[Dataset entries]

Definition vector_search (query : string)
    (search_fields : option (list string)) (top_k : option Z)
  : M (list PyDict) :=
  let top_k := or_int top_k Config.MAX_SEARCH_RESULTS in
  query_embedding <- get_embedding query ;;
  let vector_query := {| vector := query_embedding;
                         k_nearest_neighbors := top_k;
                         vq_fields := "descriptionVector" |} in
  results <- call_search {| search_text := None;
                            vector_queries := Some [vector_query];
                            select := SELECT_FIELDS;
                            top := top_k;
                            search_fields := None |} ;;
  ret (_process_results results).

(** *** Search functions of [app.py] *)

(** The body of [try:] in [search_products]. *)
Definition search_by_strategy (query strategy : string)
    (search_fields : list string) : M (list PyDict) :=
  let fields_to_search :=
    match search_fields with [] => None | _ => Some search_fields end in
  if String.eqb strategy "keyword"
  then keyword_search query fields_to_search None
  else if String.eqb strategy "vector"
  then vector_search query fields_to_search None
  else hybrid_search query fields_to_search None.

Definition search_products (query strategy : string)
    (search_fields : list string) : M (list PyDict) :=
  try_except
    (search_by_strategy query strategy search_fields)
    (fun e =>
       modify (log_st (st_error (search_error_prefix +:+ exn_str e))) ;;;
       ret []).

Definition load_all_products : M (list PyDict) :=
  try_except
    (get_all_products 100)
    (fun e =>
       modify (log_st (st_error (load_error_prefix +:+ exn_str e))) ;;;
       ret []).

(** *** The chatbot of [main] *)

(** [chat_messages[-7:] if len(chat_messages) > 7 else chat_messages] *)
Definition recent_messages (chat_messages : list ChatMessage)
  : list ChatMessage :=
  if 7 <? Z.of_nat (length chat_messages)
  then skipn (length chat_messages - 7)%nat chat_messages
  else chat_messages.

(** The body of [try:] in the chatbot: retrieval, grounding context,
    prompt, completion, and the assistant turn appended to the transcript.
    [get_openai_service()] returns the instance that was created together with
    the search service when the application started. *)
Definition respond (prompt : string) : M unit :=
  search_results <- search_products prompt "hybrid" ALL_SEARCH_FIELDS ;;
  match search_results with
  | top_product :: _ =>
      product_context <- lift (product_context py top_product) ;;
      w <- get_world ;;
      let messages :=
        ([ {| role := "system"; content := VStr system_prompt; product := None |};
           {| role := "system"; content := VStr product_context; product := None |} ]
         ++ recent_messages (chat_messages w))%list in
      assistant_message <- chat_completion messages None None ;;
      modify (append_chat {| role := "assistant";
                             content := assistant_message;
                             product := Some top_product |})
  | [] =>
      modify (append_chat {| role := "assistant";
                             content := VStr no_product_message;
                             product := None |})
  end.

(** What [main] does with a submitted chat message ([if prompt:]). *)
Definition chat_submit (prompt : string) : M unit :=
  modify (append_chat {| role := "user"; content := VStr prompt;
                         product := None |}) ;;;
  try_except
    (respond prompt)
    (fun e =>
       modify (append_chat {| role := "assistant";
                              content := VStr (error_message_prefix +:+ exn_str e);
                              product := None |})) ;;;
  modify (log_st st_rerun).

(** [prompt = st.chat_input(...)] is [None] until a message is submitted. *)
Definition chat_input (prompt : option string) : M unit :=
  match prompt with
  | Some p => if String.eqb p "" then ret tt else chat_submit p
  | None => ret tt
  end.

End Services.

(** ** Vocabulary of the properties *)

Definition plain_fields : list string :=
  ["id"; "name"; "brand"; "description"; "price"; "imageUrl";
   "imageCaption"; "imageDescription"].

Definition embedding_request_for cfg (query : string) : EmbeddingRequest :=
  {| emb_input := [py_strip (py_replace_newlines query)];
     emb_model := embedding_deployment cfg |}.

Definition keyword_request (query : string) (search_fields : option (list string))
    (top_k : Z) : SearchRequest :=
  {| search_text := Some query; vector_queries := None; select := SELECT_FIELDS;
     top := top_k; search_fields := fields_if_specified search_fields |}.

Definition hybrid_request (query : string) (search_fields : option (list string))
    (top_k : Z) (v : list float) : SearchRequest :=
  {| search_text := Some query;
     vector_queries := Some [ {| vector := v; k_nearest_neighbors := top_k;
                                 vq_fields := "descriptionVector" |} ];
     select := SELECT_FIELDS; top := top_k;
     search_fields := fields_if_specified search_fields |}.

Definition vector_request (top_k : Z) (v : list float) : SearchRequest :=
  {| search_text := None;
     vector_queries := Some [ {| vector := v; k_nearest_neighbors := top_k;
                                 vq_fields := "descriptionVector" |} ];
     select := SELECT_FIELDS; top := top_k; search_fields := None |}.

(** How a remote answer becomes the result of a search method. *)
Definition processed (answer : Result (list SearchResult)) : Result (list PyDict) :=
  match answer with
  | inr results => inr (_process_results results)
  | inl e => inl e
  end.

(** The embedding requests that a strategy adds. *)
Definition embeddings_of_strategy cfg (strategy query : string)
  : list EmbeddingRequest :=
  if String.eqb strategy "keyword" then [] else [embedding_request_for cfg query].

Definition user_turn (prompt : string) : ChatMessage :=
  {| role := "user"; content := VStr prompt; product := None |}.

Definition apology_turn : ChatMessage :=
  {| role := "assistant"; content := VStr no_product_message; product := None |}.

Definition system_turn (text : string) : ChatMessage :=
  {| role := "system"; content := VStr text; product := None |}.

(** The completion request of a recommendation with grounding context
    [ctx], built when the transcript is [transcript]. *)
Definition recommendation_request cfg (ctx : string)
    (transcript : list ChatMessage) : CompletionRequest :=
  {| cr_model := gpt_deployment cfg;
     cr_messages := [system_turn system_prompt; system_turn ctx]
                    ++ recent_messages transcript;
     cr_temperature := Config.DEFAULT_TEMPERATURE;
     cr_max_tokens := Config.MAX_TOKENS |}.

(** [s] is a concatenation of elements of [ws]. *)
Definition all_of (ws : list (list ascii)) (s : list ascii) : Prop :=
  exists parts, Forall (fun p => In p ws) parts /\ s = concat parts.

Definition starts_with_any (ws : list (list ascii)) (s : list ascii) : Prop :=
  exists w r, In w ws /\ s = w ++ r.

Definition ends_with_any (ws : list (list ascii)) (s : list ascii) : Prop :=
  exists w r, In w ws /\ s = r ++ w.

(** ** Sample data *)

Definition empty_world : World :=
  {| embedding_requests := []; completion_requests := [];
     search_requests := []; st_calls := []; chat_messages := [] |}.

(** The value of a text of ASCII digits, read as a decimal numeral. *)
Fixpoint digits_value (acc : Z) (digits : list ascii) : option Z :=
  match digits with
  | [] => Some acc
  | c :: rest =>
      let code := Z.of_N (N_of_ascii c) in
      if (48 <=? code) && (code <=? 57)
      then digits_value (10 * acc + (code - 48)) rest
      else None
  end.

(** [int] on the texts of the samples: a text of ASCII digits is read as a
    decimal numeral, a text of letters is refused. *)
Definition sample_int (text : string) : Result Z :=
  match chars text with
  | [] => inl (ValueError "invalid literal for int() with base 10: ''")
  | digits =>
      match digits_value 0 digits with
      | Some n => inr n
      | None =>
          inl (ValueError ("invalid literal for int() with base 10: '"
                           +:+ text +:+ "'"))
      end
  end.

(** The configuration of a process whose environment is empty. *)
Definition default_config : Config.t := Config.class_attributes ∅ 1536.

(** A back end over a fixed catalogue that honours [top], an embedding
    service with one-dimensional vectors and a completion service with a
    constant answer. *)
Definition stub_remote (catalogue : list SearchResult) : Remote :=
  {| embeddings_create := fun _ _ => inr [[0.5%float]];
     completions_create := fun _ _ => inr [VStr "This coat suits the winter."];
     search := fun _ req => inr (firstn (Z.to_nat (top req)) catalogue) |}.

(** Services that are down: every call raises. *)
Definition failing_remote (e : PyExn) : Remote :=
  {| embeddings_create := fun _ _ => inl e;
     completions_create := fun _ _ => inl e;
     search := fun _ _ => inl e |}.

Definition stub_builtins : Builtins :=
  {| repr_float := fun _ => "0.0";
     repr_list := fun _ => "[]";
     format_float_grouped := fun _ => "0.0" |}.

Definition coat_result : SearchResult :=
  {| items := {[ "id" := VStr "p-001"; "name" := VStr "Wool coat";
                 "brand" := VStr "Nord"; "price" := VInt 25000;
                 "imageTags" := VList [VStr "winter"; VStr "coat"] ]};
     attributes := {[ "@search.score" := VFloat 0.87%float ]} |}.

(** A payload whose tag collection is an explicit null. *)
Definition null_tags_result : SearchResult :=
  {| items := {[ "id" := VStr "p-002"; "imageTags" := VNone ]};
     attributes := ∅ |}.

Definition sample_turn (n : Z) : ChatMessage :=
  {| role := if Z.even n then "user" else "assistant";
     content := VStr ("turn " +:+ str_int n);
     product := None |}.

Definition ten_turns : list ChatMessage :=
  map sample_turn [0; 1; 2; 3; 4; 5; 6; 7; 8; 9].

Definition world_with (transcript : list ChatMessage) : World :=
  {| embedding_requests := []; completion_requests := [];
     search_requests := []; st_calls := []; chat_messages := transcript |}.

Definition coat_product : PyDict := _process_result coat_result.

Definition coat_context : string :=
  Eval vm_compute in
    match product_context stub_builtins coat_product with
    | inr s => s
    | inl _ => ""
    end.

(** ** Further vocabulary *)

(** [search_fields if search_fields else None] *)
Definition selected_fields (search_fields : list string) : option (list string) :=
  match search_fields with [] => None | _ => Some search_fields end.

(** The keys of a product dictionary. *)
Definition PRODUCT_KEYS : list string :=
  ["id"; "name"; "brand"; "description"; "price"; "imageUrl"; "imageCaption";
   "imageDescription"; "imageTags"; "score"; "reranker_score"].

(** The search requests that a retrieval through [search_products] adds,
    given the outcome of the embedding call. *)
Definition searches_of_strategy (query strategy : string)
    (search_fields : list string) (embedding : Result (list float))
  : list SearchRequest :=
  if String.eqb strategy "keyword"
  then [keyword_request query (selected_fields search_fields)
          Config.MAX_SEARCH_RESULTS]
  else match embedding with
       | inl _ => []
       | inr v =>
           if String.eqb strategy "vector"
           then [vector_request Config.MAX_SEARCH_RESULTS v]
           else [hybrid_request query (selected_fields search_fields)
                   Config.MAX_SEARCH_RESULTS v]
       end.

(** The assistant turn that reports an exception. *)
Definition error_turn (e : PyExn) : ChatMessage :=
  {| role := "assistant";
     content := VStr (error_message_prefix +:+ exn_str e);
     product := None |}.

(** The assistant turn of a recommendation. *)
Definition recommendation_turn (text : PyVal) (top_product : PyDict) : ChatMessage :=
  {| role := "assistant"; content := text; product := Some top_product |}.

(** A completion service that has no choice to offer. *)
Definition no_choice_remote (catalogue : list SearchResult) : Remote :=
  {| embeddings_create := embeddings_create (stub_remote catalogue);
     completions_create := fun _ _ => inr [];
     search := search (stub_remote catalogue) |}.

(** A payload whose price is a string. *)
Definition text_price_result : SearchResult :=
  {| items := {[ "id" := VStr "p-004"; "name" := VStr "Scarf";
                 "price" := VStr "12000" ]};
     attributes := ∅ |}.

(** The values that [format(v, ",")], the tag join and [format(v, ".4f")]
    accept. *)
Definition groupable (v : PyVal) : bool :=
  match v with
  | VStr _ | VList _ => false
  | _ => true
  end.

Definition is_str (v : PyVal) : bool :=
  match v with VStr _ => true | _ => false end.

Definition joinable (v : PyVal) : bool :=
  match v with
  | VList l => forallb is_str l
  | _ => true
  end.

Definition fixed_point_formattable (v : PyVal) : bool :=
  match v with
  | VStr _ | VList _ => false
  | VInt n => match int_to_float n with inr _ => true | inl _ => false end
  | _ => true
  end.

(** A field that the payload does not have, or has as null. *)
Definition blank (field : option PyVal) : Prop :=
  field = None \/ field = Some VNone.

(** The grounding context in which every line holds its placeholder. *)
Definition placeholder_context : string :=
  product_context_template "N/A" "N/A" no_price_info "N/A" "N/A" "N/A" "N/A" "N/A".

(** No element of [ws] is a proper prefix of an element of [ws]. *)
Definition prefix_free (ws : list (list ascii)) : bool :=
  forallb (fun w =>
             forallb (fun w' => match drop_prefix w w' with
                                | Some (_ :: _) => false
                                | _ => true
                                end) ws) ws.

[Instructions for the task] Output each line exactly, from the first line of the data down to the line that contains "query_embedding <- get_embedding query ;;", both included.

[Task answer]
Definition vector_search (query : string)
    (search_fields : option (list string)) (top_k : option Z)
  : M (list PyDict) :=
  let top_k := or_int top_k Config.MAX_SEARCH_RESULTS in
  query_embedding <- get_embedding query ;;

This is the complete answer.